Write out every entry exactly as it appears.

**Data shown:**
---

(* ===== verification/Pmi.v ===== *)
(** * The process manager's client (pmi/simple_pmi.c, pm.c)

    As config.mk builds it, without USE_PMI_PORT.  What the process manager sends and what
    write() returns are in the state; the printed messages are left out. *)
From Stdlib Require Import String.
From stdpp Require Import gmap strings.
From S2P Require Import Prelude Text Config PmiUtil.

Definition PMI_SUCCESS : Z := 0.
Definition PMI_FAIL : Z := -1.
Definition PMI_ERR_INVALID_ARG : Z := 3.
Definition MPI_MAX_PORT_NAME : Z := 256.

(** PMIState *)
Definition PMI_UNINITIALIZED : Z := 0.
Definition SINGLETON_INIT_BUT_NO_PM : Z := 1.
Definition NORMAL_INIT_WITH_PM : Z := 2.

(** The static variables, the table of the utilities, and what is outside: the environment,
    the process id, the bytes to read, the results of write(), the lines written, and
    whether the connection is shut down. *)
Record pmi : Type := Pmi {
  PMI_fd : Z; PMI_size : Z; PMI_rank : Z; PMI_initialized : Z;
  PMI_kvsname_max : Z; PMI_keylen_max : Z; PMI_vallen_max : Z;
  PMI_debug : Z; PMI_spawned : Z;
  cached_singinit_key : list Z; cached_singinit_val : list Z;
  tab : keyval_tab;
  env : gmap string (list Z); pid : Z;
  rd : read_state; ws : list write_result; sent : list (list Z); down : bool }.

Notation PM := (ST pmi).

Definition set_fd x s := Pmi x (PMI_size s) (PMI_rank s) (PMI_initialized s) (PMI_kvsname_max s)
  (PMI_keylen_max s) (PMI_vallen_max s) (PMI_debug s) (PMI_spawned s) (cached_singinit_key s)
  (cached_singinit_val s) (tab s) (env s) (pid s) (rd s) (ws s) (sent s) (down s).
Definition set_group n r s := Pmi (PMI_fd s) n r (PMI_initialized s) (PMI_kvsname_max s)
  (PMI_keylen_max s) (PMI_vallen_max s) (PMI_debug s) (PMI_spawned s) (cached_singinit_key s)
  (cached_singinit_val s) (tab s) (env s) (pid s) (rd s) (ws s) (sent s) (down s).
Definition set_initialized x s := Pmi (PMI_fd s) (PMI_size s) (PMI_rank s) x (PMI_kvsname_max s)
  (PMI_keylen_max s) (PMI_vallen_max s) (PMI_debug s) (PMI_spawned s) (cached_singinit_key s)
  (cached_singinit_val s) (tab s) (env s) (pid s) (rd s) (ws s) (sent s) (down s).
Definition set_maxes a b c s := Pmi (PMI_fd s) (PMI_size s) (PMI_rank s) (PMI_initialized s) a b c
  (PMI_debug s) (PMI_spawned s) (cached_singinit_key s) (cached_singinit_val s) (tab s) (env s)
  (pid s) (rd s) (ws s) (sent s) (down s).
Definition set_debug x s := Pmi (PMI_fd s) (PMI_size s) (PMI_rank s) (PMI_initialized s)
  (PMI_kvsname_max s) (PMI_keylen_max s) (PMI_vallen_max s) x (PMI_spawned s)
  (cached_singinit_key s) (cached_singinit_val s) (tab s) (env s) (pid s) (rd s) (ws s) (sent s) (down s).
Definition set_spawned x s := Pmi (PMI_fd s) (PMI_size s) (PMI_rank s) (PMI_initialized s)
  (PMI_kvsname_max s) (PMI_keylen_max s) (PMI_vallen_max s) (PMI_debug s) x
  (cached_singinit_key s) (cached_singinit_val s) (tab s) (env s) (pid s) (rd s) (ws s) (sent s) (down s).
Definition set_cached k v s := Pmi (PMI_fd s) (PMI_size s) (PMI_rank s) (PMI_initialized s)
  (PMI_kvsname_max s) (PMI_keylen_max s) (PMI_vallen_max s) (PMI_debug s) (PMI_spawned s)
  k v (tab s) (env s) (pid s) (rd s) (ws s) (sent s) (down s).
Definition set_env f s := Pmi (PMI_fd s) (PMI_size s) (PMI_rank s) (PMI_initialized s)
  (PMI_kvsname_max s) (PMI_keylen_max s) (PMI_vallen_max s) (PMI_debug s) (PMI_spawned s)
  (cached_singinit_key s) (cached_singinit_val s) (tab s) (f (env s)) (pid s) (rd s) (ws s) (sent s) (down s).
Definition set_tab t s := Pmi (PMI_fd s) (PMI_size s) (PMI_rank s) (PMI_initialized s)
  (PMI_kvsname_max s) (PMI_keylen_max s) (PMI_vallen_max s) (PMI_debug s) (PMI_spawned s)
  (cached_singinit_key s) (cached_singinit_val s) t (env s) (pid s) (rd s) (ws s) (sent s) (down s).
Definition set_rd r s := Pmi (PMI_fd s) (PMI_size s) (PMI_rank s) (PMI_initialized s)
  (PMI_kvsname_max s) (PMI_keylen_max s) (PMI_vallen_max s) (PMI_debug s) (PMI_spawned s)
  (cached_singinit_key s) (cached_singinit_val s) (tab s) (env s) (pid s) r (ws s) (sent s) (down s).
Definition set_sent w l s := Pmi (PMI_fd s) (PMI_size s) (PMI_rank s) (PMI_initialized s)
  (PMI_kvsname_max s) (PMI_keylen_max s) (PMI_vallen_max s) (PMI_debug s) (PMI_spawned s)
  (cached_singinit_key s) (cached_singinit_val s) (tab s) (env s) (pid s) (rd s) w l (down s).
Definition set_down s := Pmi (PMI_fd s) (PMI_size s) (PMI_rank s) (PMI_initialized s)
  (PMI_kvsname_max s) (PMI_keylen_max s) (PMI_vallen_max s) (PMI_debug s) (PMI_spawned s)
  (cached_singinit_key s) (cached_singinit_val s) (tab s) (env s) (pid s) (rd s) (ws s) (sent s) true.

---

**Written reply:**
(* ===== verification/Pmi.v ===== *)
(** * The process manager's client (pmi/simple_pmi.c, pm.c)

    As config.mk builds it, without USE_PMI_PORT.  What the process manager sends and what
    write() returns are in the state; the printed messages are left out. *)
From Stdlib Require Import String.
From stdpp Require Import gmap strings.
From S2P Require Import Prelude Text Config PmiUtil.

Definition PMI_SUCCESS : Z := 0.
Definition PMI_FAIL : Z := -1.
Definition PMI_ERR_INVALID_ARG : Z := 3.
Definition MPI_MAX_PORT_NAME : Z := 256.

(** PMIState *)
Definition PMI_UNINITIALIZED : Z := 0.
Definition SINGLETON_INIT_BUT_NO_PM : Z := 1.
Definition NORMAL_INIT_WITH_PM : Z := 2.

(** The static variables, the table of the utilities, and what is outside: the environment,
    the process id, the bytes to read, the results of write(), the lines written, and
    whether the connection is shut down. *)
Record pmi : Type := Pmi {
  PMI_fd : Z; PMI_size : Z; PMI_rank : Z; PMI_initialized : Z;
  PMI_kvsname_max : Z; PMI_keylen_max : Z; PMI_vallen_max : Z;
  PMI_debug : Z; PMI_spawned : Z;
  cached_singinit_key : list Z; cached_singinit_val : list Z;
  tab : keyval_tab;
  env : gmap string (list Z); pid : Z;
  rd : read_state; ws : list write_result; sent : list (list Z); down : bool }.

Notation PM := (ST pmi).

Definition set_fd x s := Pmi x (PMI_size s) (PMI_rank s) (PMI_initialized s) (PMI_kvsname_max s)
  (PMI_keylen_max s) (PMI_vallen_max s) (PMI_debug s) (PMI_spawned s) (cached_singinit_key s)
  (cached_singinit_val s) (tab s) (env s) (pid s) (rd s) (ws s) (sent s) (down s).
Definition set_group n r s := Pmi (PMI_fd s) n r (PMI_initialized s) (PMI_kvsname_max s)
  (PMI_keylen_max s) (PMI_vallen_max s) (PMI_debug s) (PMI_spawned s) (cached_singinit_key s)
  (cached_singinit_val s) (tab s) (env s) (pid s) (rd s) (ws s) (sent s) (down s).
Definition set_initialized x s := Pmi (PMI_fd s) (PMI_size s) (PMI_rank s) x (PMI_kvsname_max s)
  (PMI_keylen_max s) (PMI_vallen_max s) (PMI_debug s) (PMI_spawned s) (cached_singinit_key s)
  (cached_singinit_val s) (tab s) (env s) (pid s) (rd s) (ws s) (sent s) (down s).
Definition set_maxes a b c s := Pmi (PMI_fd s) (PMI_size s) (PMI_rank s) (PMI_initialized s) a b c
  (PMI_debug s) (PMI_spawned s) (cached_singinit_key s) (cached_singinit_val s) (tab s) (env s)
  (pid s) (rd s) (ws s) (sent s) (down s).
Definition set_debug x s := Pmi (PMI_fd s) (PMI_size s) (PMI_rank s) (PMI_initialized s)
  (PMI_kvsname_max s) (PMI_keylen_max s) (PMI_vallen_max s) x (PMI_spawned s)
  (cached_singinit_key s) (cached_singinit_val s) (tab s) (env s) (pid s) (rd s) (ws s) (sent s) (down s).
Definition set_spawned x s := Pmi (PMI_fd s) (PMI_size s) (PMI_rank s) (PMI_initialized s)
  (PMI_kvsname_max s) (PMI_keylen_max s) (PMI_vallen_max s) (PMI_debug s) x
  (cached_singinit_key s) (cached_singinit_val s) (tab s) (env s) (pid s) (rd s) (ws s) (sent s) (down s).
Definition set_cached k v s := Pmi (PMI_fd s) (PMI_size s) (PMI_rank s) (PMI_initialized s)
  (PMI_kvsname_max s) (PMI_keylen_max s) (PMI_vallen_max s) (PMI_debug s) (PMI_spawned s)
  k v (tab s) (env s) (pid s) (rd s) (ws s) (sent s) (down s).
Definition set_env f s := Pmi (PMI_fd s) (PMI_size s) (PMI_rank s) (PMI_initialized s)
  (PMI_kvsname_max s) (PMI_keylen_max s) (PMI_vallen_max s) (PMI_debug s) (PMI_spawned s)
  (cached_singinit_key s) (cached_singinit_val s) (tab s) (f (env s)) (pid s) (rd s) (ws s) (sent s) (down s).
Definition set_tab t s := Pmi (PMI_fd s) (PMI_size s) (PMI_rank s) (PMI_initialized s)
  (PMI_kvsname_max s) (PMI_keylen_max s) (PMI_vallen_max s) (PMI_debug s) (PMI_spawned s)
  (cached_singinit_key s) (cached_singinit_val s) t (env s) (pid s) (rd s) (ws s) (sent s) (down s).
Definition set_rd r s := Pmi (PMI_fd s) (PMI_size s) (PMI_rank s) (PMI_initialized s)
  (PMI_kvsname_max s) (PMI_keylen_max s) (PMI_vallen_max s) (PMI_debug s) (PMI_spawned s)
  (cached_singinit_key s) (cached_singinit_val s) (tab s) (env s) (pid s) r (ws s) (sent s) (down s).
Definition set_sent w l s := Pmi (PMI_fd s) (PMI_size s) (PMI_rank s) (PMI_initialized s)
  (PMI_kvsname_max s) (PMI_keylen_max s) (PMI_vallen_max s) (PMI_debug s) (PMI_spawned s)
  (cached_singinit_key s) (cached_singinit_val s) (tab s) (env s) (pid s) (rd s) w l (down s).
Definition set_down s := Pmi (PMI_fd s) (PMI_size s) (PMI_rank s) (PMI_initialized s)
  (PMI_kvsname_max s) (PMI_keylen_max s) (PMI_vallen_max s) (PMI_debug s) (PMI_spawned s)
  (cached_singinit_key s) (cached_singinit_val s) (tab s) (env s) (pid s) (rd s) (ws s) (sent s) true.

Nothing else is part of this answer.